We set up camp in my basement and functioned as a small Holy Spirit oasis for several years. It was a joy and I would do it again!


So I’ve experienced an array of church expressions. I grew up Catholic and spent some time with the Missouri Synod Lutherans. I see the value of liturgy and ritual. Later, I would come to Jesus among my Nazarene arm-raising friends. I see the value in their emphasis on the fruit of the Spirit. Later still, I found myself at home with pentecostals and charismatics, and organic church wanderers. I see their emphasis on simplicity and Holy Spirit as a much-needed correction to the church today. 


Today, I find my home among believers of all different types. Some I only connect with on Facebook, they are organic wanderers. Some are in institutional churches, some have given up on the institution. Some are pastors, some are on the fringes. 

But all of them are attempting to follow Jesus in their own way. I guess I’ve also been awakened to the fact that in our quest to be “right” about church, we can miss the beautiful variety of Jesus-lovers available to us.


Circle back.


After years of awakening, deconstructing, reconstructing, serving on staffs, preaching, church planting, and wandering, I now find myself back at a great, big, institutional church. 

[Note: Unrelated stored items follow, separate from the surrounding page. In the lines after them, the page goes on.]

(** C9 (as amended). The table is a function of the upper-case form of the
    name. For two handlers whose names have the upper-case forms [u1] and
    [u2], no action type derived for one is an action type derived for the
    other exactly when [u1] and [u2] are separate: different, and neither
    of them the other followed by [_REQUEST] or by [_ERROR]. *)
Theorem derived_actions_collision_free (u1 u2 : string) :
  (∀ x y,
     x ∈ action_strings (derived_actions u1) →
     y ∈ action_strings (derived_actions u2) →
     x ≠ y)
  ↔ separate u1 u2.
Proof.
  split.
  - intros H.
    assert (∀ k1 k2,
              type_of (derived_actions u1) k1 ≠ type_of (derived_actions u2) k2)
      as Hk.
    { intros k1 k2. apply H.
      - change (action_strings (derived_actions u1))
          with (type_of (derived_actions u1) <$> all_kinds).
        apply list_elem_of_fmap. exists k1. split; [done|].
        destruct k1; unfold all_kinds; set_solver.
      - change (action_strings (derived_actions u2))
          with (type_of (derived_actions u2) <$> all_kinds).
        apply list_elem_of_fmap. exists k2. split; [done|].
        destruct k2; unfold all_kinds; set_solver. }
    unfold separate. split_and!; intros E.
    + apply (Hk ArchiveStart ArchiveStart). by rewrite E.
    + apply (Hk ArchiveSuccess ArchiveStart). cbn. by rewrite E.
    + apply (Hk ArchiveSuccess ArchiveError). cbn. by rewrite E.
    + apply (Hk ArchiveStart ArchiveSuccess). cbn. by rewrite E.
    + apply (Hk ArchiveError ArchiveSuccess). cbn. by rewrite E.
  - intros Hsep x y Hx Hy E.
    apply action_strings_shape in Hx as (v1 & s1 & Hv1 & Hs1 & ->).
    apply action_strings_shape in Hy as (v2 & s2 & Hv2 & Hs2 & ->).
    by apply (separate_tags _ _ v1 v2 s1 s2 Hsep).
Qed.

(** * Worked inputs *)

(** The scenario of the specification: archive [featured], server answer
    [[{id:1},{id:2}]], starting from the default substate. The reducer
    throws inside the chain, the error handler dispatches archiveError, and
    the store ends with no archive [featured] and with [posts] still the
    empty object. *)
Lemma featured_scenario_from_default_state :
  ∃ r w1,
    fetchArchive (JStr "featured") example_world = (Returns r, w1)
    ∧ ∃ w2,
        pending r (Returns [post 1 "a"; post 2 "b"]) w1 = (Throws TypeError, w2)
        ∧ Action.type <$> dispatched w2
          = ["QUERY_POST_REQUEST"; "QUERY_POST"; "QUERY_POST_ERROR"]
        ∧ Substate.loadingArchive (store w2) = JBool false
        ∧ Substate.archives (store w2) = Some ∅
        ∧ Substate.posts (store w2) = PostsObject.
Proof.
  eexists _, _. split; [by vm_compute|]. eexists. split; [by vm_compute|].
  by vm_compute.
Qed.

(** C4 on the handler of the scenario: the thunk for [featured] returns
    [undefined]. *)
Lemma fetchArchive_returns_undefined_witness :
  ∃ r w',
    fetchArchive (JStr "featured") example_world = (Returns r, w')
    ∧ returned r = None
    ∧ dispatched w'
      = dispatched example_world
        ++ [plain (archiveStart (actions_of_type "post")) (JStr "featured")]
    ∧ ∀ results,
        posts_usable (Substate.posts (store w')) = true →
        ∃ w'',
          pending r (Returns results) w' = (Returns (JStr "featured"), w'')
          ∧ dispatched w''
            = dispatched w'
              ++ [Action.mk (archiveSuccess (actions_of_type "post"))
                    (JStr "featured") None (Some results) None].
Proof.
  apply (fetchArchive_returns_undefined "post" example_world (JStr "featured")
           (QueryParams {[ "orderby" := JStr "date" ]})).
  - reflexivity.
  - vm_compute. reflexivity.
Defined.


(** C6 as stated fails: from an empty [posts], an archive answer that lists
    id 1 twice leaves two posts with id 1. *)
Lemma archiveSuccess_keeps_repeated_id :
  let state := with_posts (PostsArray []) DEFAULT_STATE in
  let action := archive_success "post" "featured" [post 1 "a"; post 1 "b"] in
  unique_ids (entities (Substate.posts state))
  ∧ carries_payload (actions_of_type "post") action
  ∧ ∃ state',
      reducer (actions_of_type "post") (Some state) action = Returns state'
      ∧ Substate.posts state' = PostsArray [post 1 "a"; post 1 "b"]
      ∧ ¬ unique_ids (entities (Substate.posts state')).
Proof.
  cbn zeta. split_and!.
  - constructor.
  - closed_action.
  - eexists. split; [by vm_compute|]. split; [done|].
    cbn. intros H. apply NoDup_cons in H as [H _]. apply H. by left.
Qed.

(** C9 as stated fails: [post] and [POST] are different names with the same
    twelve action types; [x] and [x_request] differ in upper case too, and
    the type of archiveStart for the first is the type of archiveSuccess
    for the second. *)
Lemma action_types_collide :
  "post" ≠ "POST"
  ∧ action_strings (actions_of_type "post") = action_strings (actions_of_type "POST")
  ∧ toUpperCase "x" ≠ toUpperCase "x_request"
  ∧ archiveStart (actions_of_type "x") = archiveSuccess (actions_of_type "x_request").
Proof. by split_and!. Qed.

(** C6 (as amended) on the run over one cached post. *)
Lemma reducer_preserves_unique_ids_witness :
  ∃ final,
    reduce_all (actions_of_type "post") example_state example_run = Returns final
    ∧ posts_usable (Substate.posts final) = true
    ∧ unique_ids (entities (Substate.posts final))
    ∧ ∀ key found, getArchive final key = Returns (Some found) → unique_ids found.
Proof.
  apply (reducer_preserves_unique_ids "post" example_state example_run).
  - reflexivity.
  - apply (bool_decide_unpack _). by vm_compute.
  - repeat (constructor; [closed_action|]). constructor.
  - repeat (constructor; [closed_action|]). constructor.
Defined.

(** C7 on the archive answer replayed over one cached post. *)
Lemma success_replay_idempotent_witness :
  ∃ once twice,
    reducer (actions_of_type "post") (Some example_state)
      (archive_success "post" "featured" [post 1 "a"; post 2 "b"]) = Returns once
    ∧ reducer (actions_of_type "post") (Some once)
        (archive_success "post" "featured" [post 1 "a"; post 2 "b"]) = Returns twice
    ∧ Substate.posts twice = Substate.posts once.
Proof.
  apply (success_replay_idempotent "post" example_state
           (archive_success "post" "featured" [post 1 "a"; post 2 "b"])
           [post 1 "old"]).
  - reflexivity.
  - apply list_elem_of_here.
  - closed_action.
Defined.

(** C8 on two creates from the fresh handler of the scenario. *)
Lemma createSingle_temp_ids_witness :
  ∃ rs w',
    create_all [ {[ "title" := JStr "new" ]}; {[ "title" := JStr "next" ]} ]
      example_world = (Returns rs, w')
    ∧ Handler.tempId (handler w') = (0 + 2)%N
    ∧ dispatched w'
      = dispatched example_world
        ++ zip_with (create_start "post") (counters 0 2)
             [ {[ "title" := JStr "new" ]}; {[ "title" := JStr "next" ]} ]
    ∧ StronglySorted N.lt (counters 0 2)
    ∧ NoDup (temp_id <$> counters 0 2)
    ∧ Substate.posts (store w') = Substate.posts (store example_world)
    ∧ ([ ({[ "title" := JStr "new" ]} : entity); {[ "title" := JStr "next" ]} ] ≠ [] →
       isPostCreating (store w') = Returns true)
    ∧ Forall (settles_without_temp "post") rs.
Proof.
  apply (createSingle_temp_ids "post" example_world
           [ {[ "title" := JStr "new" ]}; {[ "title" := JStr "next" ]} ]).
  reflexivity.
Defined.

(** C9 (as amended) on the resource types [pull_request] and [user]: the
    first ends in [_request], and still no action type is shared. *)
Lemma derived_actions_collision_free_witness :
  Forall (λ x, Forall (λ y, x ≠ y) (action_strings (actions_of_type "user")))
    (action_strings (actions_of_type "pull_request")).
Proof.
  apply Forall_forall. intros x Hx. apply Forall_forall. intros y Hy.
  revert x y Hx Hy.
  apply (derived_actions_collision_free (toUpperCase "pull_request")
           (toUpperCase "user")).
  unfold separate. by split_and!.
Defined.

(** * Further properties *)

(** ** Lists *)

Lemma filter_all {A} (f : A → bool) l :
  (∀ x, x ∈ l → f x = true) → List.filter f l = l.
Proof.
  induction l as [|x l IH]; cbn; [done|]. intros H.
  rewrite (H x (list_elem_of_here x l)). f_equal. apply IH. intros y Hy.
  apply H. by apply list_elem_of_further.
Qed.

Lemma find_app_first {A} (f : A → bool) l k :
  List.find f (l ++ k)
  = match List.find f l with Some x => Some x | None => List.find f k end.
Proof. induction l as [|x l IH]; cbn; [done|]. by destruct (f x). Qed.

Lemma find_filter_compatible {A} (f g : A → bool) l :
  (∀ x, f x = true → g x = true) →
  List.find f (List.filter g l) = List.find f l.
Proof.
  intros H. induction l as [|x l IH]; cbn; [done|].
  destruct (g x) eqn:Hg; cbn.
  - by rewrite IH.
  - destruct (f x) eqn:Hf; [|done]. apply H in Hf. congruence.
Qed.

Lemma find_filter_excluded {A} (f g : A → bool) l :
  (∀ x, f x = true → g x = false) →
  List.find f (List.filter g l) = None.
Proof.
  intros H. induction l as [|x l IH]; cbn; [done|].
  destruct (g x) eqn:Hg; cbn; [|done].
  destruct (f x) eqn:Hf; [|done]. apply H in Hf. congruence.
Qed.

Lemma strict_eq_false a b : strict_eq a b = false ↔ a ≠ b.
Proof. unfold strict_eq. apply bool_decide_eq_false. Qed.

(** ** Reading back what a success action stored *)

Lemma find_replace_post_same l data :
  List.find (λ post, strict_eq (prop post "id") (prop data "id")) (replace_post l data)
  = Some data.
Proof.
  unfold replace_post. rewrite find_app_first, find_filter_excluded.
  - cbn. by rewrite (proj2 (strict_eq_true _ _) eq_refl).
  - intros x Hx. by rewrite Hx.
Qed.

Lemma find_replace_post_other l data id :
  id ≠ prop data "id" →
  List.find (λ post, strict_eq (prop post "id") id) (replace_post l data)
  = List.find (λ post, strict_eq (prop post "id") id) l.
Proof.
  intros Hne. unfold replace_post. rewrite find_app_first, find_filter_compatible.
  - destruct (List.find _ l); [done|]. cbn.
    by rewrite (proj2 (strict_eq_false (prop data "id") id)).
  - intros x Hx. apply strict_eq_true in Hx. apply negb_true_iff.
    apply strict_eq_false. congruence.
Qed.

Lemma success_kind type action :
  Action.type action ∈ [getSuccess (actions_of_type type);
                         createSuccess (actions_of_type type);
                         updateSuccess (actions_of_type type)] →
  ∃ k, Action.type action = type_of (actions_of_type type) k
       ∧ k ∈ [GetSuccess; CreateSuccess; UpdateSuccess].
Proof.
  intros H. repeat (apply elem_of_cons in H as [H|H]);
    [ exists GetSuccess | exists CreateSuccess | exists UpdateSuccess
    | by apply elem_of_nil in H ];
    (split; [done|set_solver]).
Qed.

(** X1. After getSuccess, createSuccess or updateSuccess with entity [data]
    on a substate whose [posts] is an array, [getSingle] for the id of
    [data] gives [data] itself, whatever was cached under that id, and
    [getSingle] for every other id gives what it gave before. *)
Theorem getSingle_after_success
  (type : string) (state : Substate.t) (action : Action.t) (data : entity)
  (l : list entity) :
  Substate.posts state = PostsArray l →
  Action.type action ∈ [getSuccess (actions_of_type type);
                         createSuccess (actions_of_type type);
                         updateSuccess (actions_of_type type)] →
  Action.data action = Some data →
  ∃ state',
    reducer (actions_of_type type) (Some state) action = Returns state'
    ∧ getSingle state' (prop data "id") = Returns (SinglePost data)
    ∧ ∀ id, id ≠ prop data "id" → getSingle state' id = getSingle state id.
Proof.
  intros Hl Hty Hd. apply success_kind in Hty as (k & Hk & Hin).
  rewrite (reducer_transition type k) by done. cbn [default].
  destruct (transition_usable k state action) as (state' & Hret & Hs).
  { by rewrite Hl. }
  { intros ->. exfalso.
    repeat (apply elem_of_cons in Hin as [Hin|Hin]; [discriminate|]).
    by apply elem_of_nil in Hin. }
  { intros _. by rewrite Hd. }
  exists state'. split; [done|].
  assert (Substate.posts state' = PostsArray (replace_post l data)) as Hp.
  { repeat (apply elem_of_cons in Hin as [->|Hin]); [..|by apply elem_of_nil in Hin];
      destruct Hs as (x & Hx & ->); rewrite Hd in Hx; injection Hx as <-;
      by rewrite Hl. }
  unfold getSingle. rewrite Hp, Hl. split.
  - by rewrite find_replace_post_same.
  - intros id Hne. by rewrite find_replace_post_other.
Qed.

This begs the question: Why do I still go to church? If God is everywhere and no one really has it right, why do I keep participating?


Here are my best reasons.


  1. I need help believing. Yes God is everywhere, and no we don’t need to sit under 25 minute talk every week in order to be saved. But friends I am simply not strong enough to keep on believing out here on my own. I NEED someone other than me to preach me the Gospel consistently. I need to hear it in word and in song, and I need to hear it in the presence of other fallen human beings who are likewise clinging to its saving truth.

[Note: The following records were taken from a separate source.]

(** * docker-run-app: the supervisor of [main.go], embedded and verified

    The development follows [src/main.go] top to bottom.

    - Go's [int] is modelled by [Z]; every counter of the program is bounded
      by the length of a slice, so no wrap-around can occur.
    - A slice is a [list]; indexing and indexed assignment are bounds-checked
      and panic out of range, as the Go run time does.
    - A call either returns, terminates the whole program ([os.Exit], also
      through [log.Fatal]), or panics: type [Outcome].  The loops of eatFlag
      count their iterations down from the bound of the loop; [eatFlag_total]
      shows that the count never runs out.
    - Code with effects (logging, starting, signalling and killing the child,
      timers) runs in the state monad [M] over [State], which carries a clock
      and the trace of what was done; what the operating system and the
      child answer is read from an environment [Env].
    - Goroutines and selects are modelled by the order in which their effects
      are observed.  The goroutine of runCommand runs up to cmd.Start() before
      the select of runCommand takes a case; which case that is, is an answer
      of the environment.  In stopProcess the call of p.Signal and the timer
      start together; the select takes the receive from [c] when the call
      returns before the timer fires, the timer when it fires first, and
      either one (the environment says which) when both are ready at once. *)

From stdpp Require Import base strings list gmap.
From Stdlib Require Import ZArith Lia.

Local Open Scope string_scope.
Local Open Scope list_scope.
Local Open Scope Z_scope.

(** ** Outcomes of a call *)

Inductive RuntimeError : Type :=
| IndexOutOfRange (index length : Z)   (* "index out of range [i] with length n" *)
| MakeNegativeLen (n : Z).             (* "makeslice: len out of range" *)

Inductive Outcome (A : Type) : Type :=
| Ret (a : A)                 (* the call returns [a] *)
| Exit (code : Z)             (* the program ended through [os.Exit code] *)
| Panic (e : RuntimeError)    (* a run-time panic unwinds the program *)
| OutOfFuel.                  (* loop budget of the model exhausted *)

Arguments Ret {A} a.
Arguments Exit {A} code.
Arguments Panic {A} e.
Arguments OutOfFuel {A}.

Global Instance Outcome_ret : MRet Outcome := fun _ a => Ret a.

Global Instance Outcome_bind : MBind Outcome := fun _ _ k o =>
  match o with
  | Ret a => k a
  | Exit c => Exit c
  | Panic e => Panic e
  | OutOfFuel => OutOfFuel
  end.

(** ** Constants and types of [main.go] *)

(* time.Duration counts nanoseconds. *)
Definition time_Second : Z := 1000000000.
Definition SIG_TIMEOUT : Z := time_Second * 2.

  2. I believe in people. Do I think the institution with its politics and hierarchy and bureaucracy has some problems? Sure do. Do I think pastor-centered ministry has its own problems too? Yes I do. But friends, can you also see all the good? So many sincere, Spirit-filled Christ followers fighting the good fight of faith! So many loving and praying and contending for one another! I want to be part of that!

  3. The church needs us.  This is not meant to be an arrogant statement. The church really does need the prophets, the artists, the dancers and the wanderers, the people who ask good questions and work to shift the cultural tide. The church needs people who question how the sausage is made and who seek for deeper things. If that’s you, friend, please don’t abandon this imperfect thing we call the church.

  4. Jesus loves the church. After all, it is his bride. And his bride is not made up of institutions, titles, or positions, but of people, individuals. Beautiful, struggling, faith-filled people who are following Jesus through this difficult world. Let’s not be so busy being critical of what’s wrong that we miss what Jesus has gotten incredibly right.


Receive this prayer: No matter where you have wandered and what weird places your journey has taken you, may you continue to find beauty and sustenance in the varied expressions of the gatherings of Jesus’ people.